(Stored data)
Lemma export_numbered_with_running_total_witness :
  map TrialRow.trial_number (trial_data (session blue_session))
  = [1; 2; 3; 4; 5; 6; 7] /\
  map TrialRow.total_money_after_trial (trial_data (session blue_session))
  = [5; 10; 15; 20; 25; 30; 35].
Proof.
  destruct (export_numbered_with_running_total blue_session) as [E _].
  - apply world_after_reachable.
  - vm_compute. reflexivity.
  - split; [exact E | vm_compute; reflexivity].
Defined.

(** C6.  In a session, collect and continue (the two ways a trial is
    finalized) append exactly one row at the end of the log, the identity
    form and pump leave the log as it is, so rows already in the log are
    neither removed nor changed; and the session is on the end page exactly
    when the log holds TOTAL_TRIALS rows. *)
Theorem log_grows_by_one_per_finalization (w : World) :
  reachable w ->
  (page (session w) = p_end <->
   Z.of_nat (List.length (trial_data (session w))) = TOTAL_TRIALS) /\
  forall (ev : Event) (w' : World),
    offered ev (session w) = true ->
    interact ev w = Ok w' ->
    match ev with
    | ClickCollect | ClickContinue =>
        exists row, trial_data (session w') = trial_data (session w) ++ [row]
    | Submit _ _ _ | ClickPump =>
        trial_data (session w') = trial_data (session w)
    end.
Proof.
  intros Hr. pose proof (reachable_inv w Hr) as HI. split.
  - apply end_page_log_length, HI.
  - intros ev w' Hoff Hstep.
    destruct (step_cases w w' ev HI Hoff Hstep) as (_ & _ & Hcase).
    destruct ev; try (destruct Hcase as (_ & row & F & _); exists row; apply F);
      apply Hcase.
Qed.

Lemma log_grows_by_one_per_finalization_witness :
  page (session blue_session) = p_end /\
  List.length (trial_data (session blue_session)) = 7%nat.
Proof.
  destruct (log_grows_by_one_per_finalization blue_session) as [[H _] _].
  - apply world_after_reachable.
  - assert (Hp : page (session blue_session) = p_end)
      by (vm_compute; reflexivity).
    split; [exact Hp|]. specialize (H Hp). unfold TOTAL_TRIALS in H. lia.
Defined.

(** ** The colour sequence *)

(** Each element of [random.choices] is picked from the whole population by
    its own draw. *)
Lemma random_choices_picks {A : Type} (population : list A) (d : A) (k : nat)
      (g : RNG) :
  fst (random_choices population d k g)
  = map (fun i =>
           let n := List.length population in
           nth (floor_index
                  (PrimFloat.mul (floats g (cursor g + i))
                     (float_of_Z (Z.of_nat n))) n)
               population d)
        (seq 0 k).
Proof.
  revert g. induction k as [|k IH]; intros g; [reflexivity|].
  cbn [random_choices random]. specialize (IH (mkRNG (floats g) (S (cursor g)))).
  destruct (random_choices population d k _) as [rest g2].
  cbn [fst] in *. cbn [seq map]. rewrite Nat.add_0_r. f_equal.
  rewrite IH, <- seq_shift, map_map. apply map_ext. intros i.
  cbn [floats cursor]. now rewrite Nat.add_succ_r.
Qed.

Lemma pick_draw_for (c : Color) :
  nth (floor_index (PrimFloat.mul (draw_for c) (float_of_Z 3)) 3) colors Yellow
  = c.
Proof. destruct c; vm_compute; reflexivity. Qed.

(** Every sequence of seven colours is a possible outcome of the draw. *)
Lemma every_sequence_can_be_drawn (l : list Color) :
  List.length l = Z.to_nat TOTAL_TRIALS ->
  balloon_colors_sequence
    (session (initialize (mkRNG (fun i => draw_for (nth i l Yellow)) 0))) = l.
Proof.
  intros Hlen. rewrite initialize_session. cbn [balloon_colors_sequence].
  rewrite random_choices_picks. cbn [floats cursor Nat.add].
  change (List.length colors) with 3%nat. change (Z.of_nat 3) with 3.
  erewrite map_ext by (intros i; apply pick_draw_for).
  destruct l as [|c1 [|c2 [|c3 [|c4 [|c5 [|c6 [|c7 [|c8 l]]]]]]]];
    try discriminate Hlen.
  reflexivity.
Qed.

Lemma reachable_sequence (w : World) :
  reachable w ->
  exists g : RNG,
    balloon_colors_sequence (session w)
    = balloon_colors_sequence (session (initialize g)).
Proof.
  induction 1 as [g | w w' ev Hr [g IH] Hoff Hstep].
  - now exists g.
  - exists g. rewrite <- IH.
    destruct (step_cases w w' ev (reachable_inv w Hr) Hoff Hstep) as (_ & E & _).
    exact E.
Qed.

**WHAT YOU WILL DO:** Copy out each record from above, exactly.

**WRITTEN RESPONSE:**
Lemma export_numbered_with_running_total_witness :
  map TrialRow.trial_number (trial_data (session blue_session))
  = [1; 2; 3; 4; 5; 6; 7] /\
  map TrialRow.total_money_after_trial (trial_data (session blue_session))
  = [5; 10; 15; 20; 25; 30; 35].
Proof.
  destruct (export_numbered_with_running_total blue_session) as [E _].
  - apply world_after_reachable.
  - vm_compute. reflexivity.
  - split; [exact E | vm_compute; reflexivity].
Defined.

(** C6.  In a session, collect and continue (the two ways a trial is
    finalized) append exactly one row at the end of the log, the identity
    form and pump leave the log as it is, so rows already in the log are
    neither removed nor changed; and the session is on the end page exactly
    when the log holds TOTAL_TRIALS rows. *)
Theorem log_grows_by_one_per_finalization (w : World) :
  reachable w ->
  (page (session w) = p_end <->
   Z.of_nat (List.length (trial_data (session w))) = TOTAL_TRIALS) /\
  forall (ev : Event) (w' : World),
    offered ev (session w) = true ->
    interact ev w = Ok w' ->
    match ev with
    | ClickCollect | ClickContinue =>
        exists row, trial_data (session w') = trial_data (session w) ++ [row]
    | Submit _ _ _ | ClickPump =>
        trial_data (session w') = trial_data (session w)
    end.
Proof.
  intros Hr. pose proof (reachable_inv w Hr) as HI. split.
  - apply end_page_log_length, HI.
  - intros ev w' Hoff Hstep.
    destruct (step_cases w w' ev HI Hoff Hstep) as (_ & _ & Hcase).
    destruct ev; try (destruct Hcase as (_ & row & F & _); exists row; apply F);
      apply Hcase.
Qed.

Lemma log_grows_by_one_per_finalization_witness :
  page (session blue_session) = p_end /\
  List.length (trial_data (session blue_session)) = 7%nat.
Proof.
  destruct (log_grows_by_one_per_finalization blue_session) as [[H _] _].
  - apply world_after_reachable.
  - assert (Hp : page (session blue_session) = p_end)
      by (vm_compute; reflexivity).
    split; [exact Hp|]. specialize (H Hp). unfold TOTAL_TRIALS in H. lia.
Defined.

(** ** The colour sequence *)

(** Each element of [random.choices] is picked from the whole population by
    its own draw. *)
Lemma random_choices_picks {A : Type} (population : list A) (d : A) (k : nat)
      (g : RNG) :
  fst (random_choices population d k g)
  = map (fun i =>
           let n := List.length population in
           nth (floor_index
                  (PrimFloat.mul (floats g (cursor g + i))
                     (float_of_Z (Z.of_nat n))) n)
               population d)
        (seq 0 k).
Proof.
  revert g. induction k as [|k IH]; intros g; [reflexivity|].
  cbn [random_choices random]. specialize (IH (mkRNG (floats g) (S (cursor g)))).
  destruct (random_choices population d k _) as [rest g2].
  cbn [fst] in *. cbn [seq map]. rewrite Nat.add_0_r. f_equal.
  rewrite IH, <- seq_shift, map_map. apply map_ext. intros i.
  cbn [floats cursor]. now rewrite Nat.add_succ_r.
Qed.

Lemma pick_draw_for (c : Color) :
  nth (floor_index (PrimFloat.mul (draw_for c) (float_of_Z 3)) 3) colors Yellow
  = c.
Proof. destruct c; vm_compute; reflexivity. Qed.

(** Every sequence of seven colours is a possible outcome of the draw. *)
Lemma every_sequence_can_be_drawn (l : list Color) :
  List.length l = Z.to_nat TOTAL_TRIALS ->
  balloon_colors_sequence
    (session (initialize (mkRNG (fun i => draw_for (nth i l Yellow)) 0))) = l.
Proof.
  intros Hlen. rewrite initialize_session. cbn [balloon_colors_sequence].
  rewrite random_choices_picks. cbn [floats cursor Nat.add].
  change (List.length colors) with 3%nat. change (Z.of_nat 3) with 3.
  erewrite map_ext by (intros i; apply pick_draw_for).
  destruct l as [|c1 [|c2 [|c3 [|c4 [|c5 [|c6 [|c7 [|c8 l]]]]]]]];
    try discriminate Hlen.
  reflexivity.
Qed.

Lemma reachable_sequence (w : World) :
  reachable w ->
  exists g : RNG,
    balloon_colors_sequence (session w)
    = balloon_colors_sequence (session (initialize g)).
Proof.
  induction 1 as [g | w w' ev Hr [g IH] Hoff Hstep].
  - now exists g.
  - exists g. rewrite <- IH.
    destruct (step_cases w w' ev (reachable_inv w Hr) Hoff Hstep) as (_ & E & _).
    exact E.
Qed.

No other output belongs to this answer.